**TASK STATEMENT:** State, as a number alone, how many lines of the data contain the string "probe".

'''

(* ===== verification/JetsSets.v ===== *)
(** Jets of sorting and sets: jets/sort.rs and jets/set.rs, on the memory of
    allocated nouns of Mug, since these jets compare pointers ([raw_equals]), write
    cached mugs and allocate cells.

    A computation takes the memory and returns a value and the memory, an error, or
    panics; a missing allocation or too little fuel is a panic here. *)
From stdpp Require Import base option list numbers.
From Stdlib Require Import ZArith Lia.
From S2P Require Import Prelude Noun Interp Jets Mug.
Local Open Scope Z_scope.

Global Instance ptr_eq_dec : EqDecision ptr.
Proof. solve_decision. Defined.

(** * Computations on the memory *)

Definition J (A : Type) : Type := memory -> outcome JetErr (A * memory).
Global Instance J_ret : MRet J := fun A a m => Ok (a, m).
Global Instance J_bind : MBind J := fun A B f x m =>
  match x m with Ok (a, m) => f a m | Err e => Err e | Panic => Panic end.
Definition throw {A} (e : JetErr) : J A := fun _ => Err e.
(** [unwrap_or_else(|err| panic!(..))] *)
Definition unwrap {A} (x : J A) : J A := fun m => match x m with Err _ => Panic | o => o end.
(** [match x { Ok(n) => k(n), Err(_) => e }] *)
Definition or_else {A B} (x : J A) (e : J B) (k : A -> J B) : J B := fun m =>
  match x m with Ok (a, m) => k a m | Err _ => e m | Panic => Panic end.

(** * Nouns in memory *)

Definition raw_equals (a b : ptr) : bool := bool_decide (a = b).
Definition as_either_atom_cell (p : ptr) : J (atom + ptr * ptr) :=
  match p with
  | PDirect d => mret (inl (Direct d))
  | PAlloc l => fun m =>
      match m !! l with
      | None => Panic
      | Some a => Ok (match contents a with BIndirect ws => inl (Indirect ws) | BCell h t => inr (h, t) end, m)
      end
  end.
Definition as_cell (p : ptr) : J (ptr * ptr) :=
  x ← as_either_atom_cell p;
  match x with inl _ => throw (JetFail BAIL_EXIT) | inr c => mret c end.

(** [mem_slot] on the cell [p], the index running from the highest bit of the axis down *)
Fixpoint slot_loop (axis : Z) (idx : nat) (p : ptr) : J ptr :=
  match idx with
  | O => mret p
  | S idx => '(h, t) ← as_cell p; slot_loop axis idx (if bit_at axis (Z.of_nat idx) then t else h)
  end.
Definition mem_slot (p : ptr) (axis : Z) : J ptr :=
  if axis =? 0 then throw (JetFail BAIL_EXIT)
  else slot_loop axis (Z.to_nat (63 - leading_zeros64 axis)) p.

(** [T(stack, &[a, b])]: a fresh cell without a cached mug *)
Definition new_cell (head tail : ptr) : J ptr := fun m =>
  Ok (PAlloc (length m), m ++ [{| metadata := 0; contents := BCell head tail |}]).

Definition YES : ptr := PDirect 0.
Definition NO : ptr := PDirect 1.
Definition loob (b : bool) : ptr := if b then YES else NO.

(** * sort.rs *)

Fixpoint dor (fuel : nat) (a b : ptr) : J ptr :=
  match fuel with
  | O => fun _ => Panic
  | S fuel =>
      if raw_equals a b then mret YES
      else
        x ← as_either_atom_cell a; y ← as_either_atom_cell b;
        match x, y with
        | inl atom_a, inl atom_b => mret (loob (lth_b atom_a atom_b))
        | inl _, inr _ => mret YES
        | inr _, inl _ => mret NO
        | inr _, inr _ =>
            or_else (mem_slot a 2) (mret NO) (fun a_head =>
            b_head ← unwrap (mem_slot b 2);
            a_tail ← unwrap (mem_slot a 3);
            b_tail ← unwrap (mem_slot b 3);
            if raw_equals a_head b_head then dor fuel a_tail b_tail else dor fuel a_head b_head)
        end
  end.

Definition mug_data (fuel : nat) (p : ptr) : J Z := fun m =>
  match mug_u32 fuel m p with Some (m, x) => Ok (x, m) | None => Panic end.

Definition gor (fuel : nat) (a b : ptr) : J ptr :=
  c ← mug_data fuel a; d ← mug_data fuel b;
  match c ?= d with Gt => mret NO | Lt => mret YES | Eq => dor fuel a b end.
Definition mor (fuel : nat) (a b : ptr) : J ptr :=
  c ← mug_data fuel a; d ← mug_data fuel b;
  e ← mug_data fuel (PDirect c); f ← mug_data fuel (PDirect d);
  match e ?= f with Gt => mret NO | Lt => mret YES | Eq => dor fuel a b end.

Definition sample_pair (subject : ptr) : J (ptr * ptr) :=
  sam ← mem_slot subject 6; a ← mem_slot sam 2; b ← mem_slot sam 3; mret (a, b).
Definition jet_dor (fuel : nat) (subject : ptr) : J ptr := '(a, b) ← sample_pair subject; dor fuel a b.
Definition jet_gor (fuel : nat) (subject : ptr) : J ptr := '(a, b) ← sample_pair subject; gor fuel a b.
Definition jet_mor (fuel : nat) (subject : ptr) : J ptr := '(a, b) ← sample_pair subject; mor fuel a b.

(** * set.rs *)

Definition is_yes (noun : ptr) : bool := raw_equals noun YES.
Definition decompose (node : ptr) : J (ptr * ptr * ptr) :=
  '(head, tail) ← as_cell node; '(l, r) ← as_cell tail; mret (head, l, r).
Definition make_node (value l r : ptr) : J ptr := tail ← new_cell l r; new_cell value tail.

(** The first loop of [put_iter]: [None] when the element is found *)
Fixpoint put_descend (fuel : nat) (elem current : ptr) (path : list (ptr * bool)) : J (option (list (ptr * bool))) :=
  match fuel with
  | O => fun _ => Panic
  | S fuel' =>
      if raw_equals current (PDirect 0) then mret (Some path)
      else
        '(value, l, r) ← decompose current;
        if raw_equals elem value then mret None
        else
          g ← gor fuel elem value;
          let go_left := is_yes g in
          put_descend fuel' elem (if go_left then l else r) ((current, go_left) :: path)
  end.
(** One round of the second loop, on the popped entry *)
Definition put_above (fuel : nat) (node : ptr) (went_left : bool) (new_subtree : ptr) : J ptr :=
  '(value, l, r) ← decompose node;
  '(c_val, c_left, c_right) ← decompose new_subtree;
  above ← mor fuel value c_val;
  if went_left then
    if is_yes above then make_node value new_subtree r
    else new_a ← make_node value c_right r; make_node c_val c_left new_a
  else
    if is_yes above then make_node value l new_subtree
    else new_a ← make_node value l c_left; make_node c_val new_a c_right.
Fixpoint put_ascend (fuel : nat) (path : list (ptr * bool)) (new_subtree : ptr) : J ptr :=
  match path with
  | [] => mret new_subtree
  | (node, went_left) :: path => s ← put_above fuel node went_left new_subtree; put_ascend fuel path s
  end.
Definition put_iter (fuel : nat) (root elem : ptr) : J ptr :=
  if raw_equals root (PDirect 0) then make_node elem (PDirect 0) (PDirect 0)
  else
    path ← put_descend fuel elem root [];
    match path with
    | None => mret root
    | Some path => new_subtree ← make_node elem (PDirect 0) (PDirect 0); put_ascend fuel path new_subtree
    end.

Definition ord_cmp (fuel : nat) (a b : ptr) : J comparison :=
  if raw_equals a b then mret Eq
  else g ← gor fuel b a; mret (if is_yes g then Lt else Gt).
Fixpoint has_loop (fuel : nat) (tree elem : ptr) : J bool :=
  match fuel with
  | O => fun _ => Panic
  | S fuel' =>
      if raw_equals tree (PDirect 0) then mret false
      else
        '(val, l, r) ← decompose tree;
        o ← ord_cmp fuel elem val;
        match o with
        | Eq => mret true
        | Lt => has_loop fuel' l elem
        | Gt => has_loop fuel' r elem
        end
  end.

(** The element and the set; a core without them is left to Nock. *)
Definition set_sample (subject : ptr) : J (ptr * ptr) :=
  elem ← mem_slot subject 6;
  or_else (mem_slot subject 7) (throw Punt) (fun parent =>
  or_else (mem_slot parent 6) (throw Punt) (fun set => mret (elem, set))).
Definition jet_put (fuel : nat) (subject : ptr) : J ptr :=
  '(elem, set) ← set_sample subject; put_iter fuel set elem.
Definition jet_has (fuel : nat) (subject : ptr) : J ptr :=
  '(elem, set) ← set_sample subject; present ← has_loop fuel set elem; mret (loob present).

(** * [find] of list.rs *)

Inductive probe := Missing | Found | Mismatch.
(** The inner loop, at one position of the haystack *)
Fixpoint find_inner (fuel : nat) (n h : ptr) : J probe :=
  match fuel with
  | O => fun _ => Panic
  | S fuel =>
      if raw_equals n (PDirect 0) || raw_equals h (PDirect 0) then mret Missing
      else
        '(n_head, n_tail) ← as_cell n;
        '(h_head, h_tail) ← as_cell h;
        if raw_equals n_head h_head then
          if raw_equals n_tail (PDirect 0) then mret Found else find_inner fuel n_tail h_tail
        else mret Mismatch
  end.
Fixpoint find_outer (fuel : nat) (nedl hstk : ptr) (i : Z) : J ptr :=
  match fuel with
  | O => fun _ => Panic
  | S fuel' =>
      r ← find_inner fuel nedl hstk;
      match r with
      | Missing => mret (PDirect 0)
      | Found => new_cell (PDirect 0) (PDirect i)
      | Mismatch => '(_, t) ← as_cell hstk; find_outer fuel' nedl t (i + 1)
      end
  end.
Definition find (fuel : nat) (nedl hstk : ptr) : J ptr := find_outer fuel nedl hstk 0.
Definition jet_find (fuel : nat) (subject : ptr) : J ptr := '(nedl, hstk) ← sample_pair subject; find fuel nedl hstk.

'''

**EXERCISE SOLUTION:** 2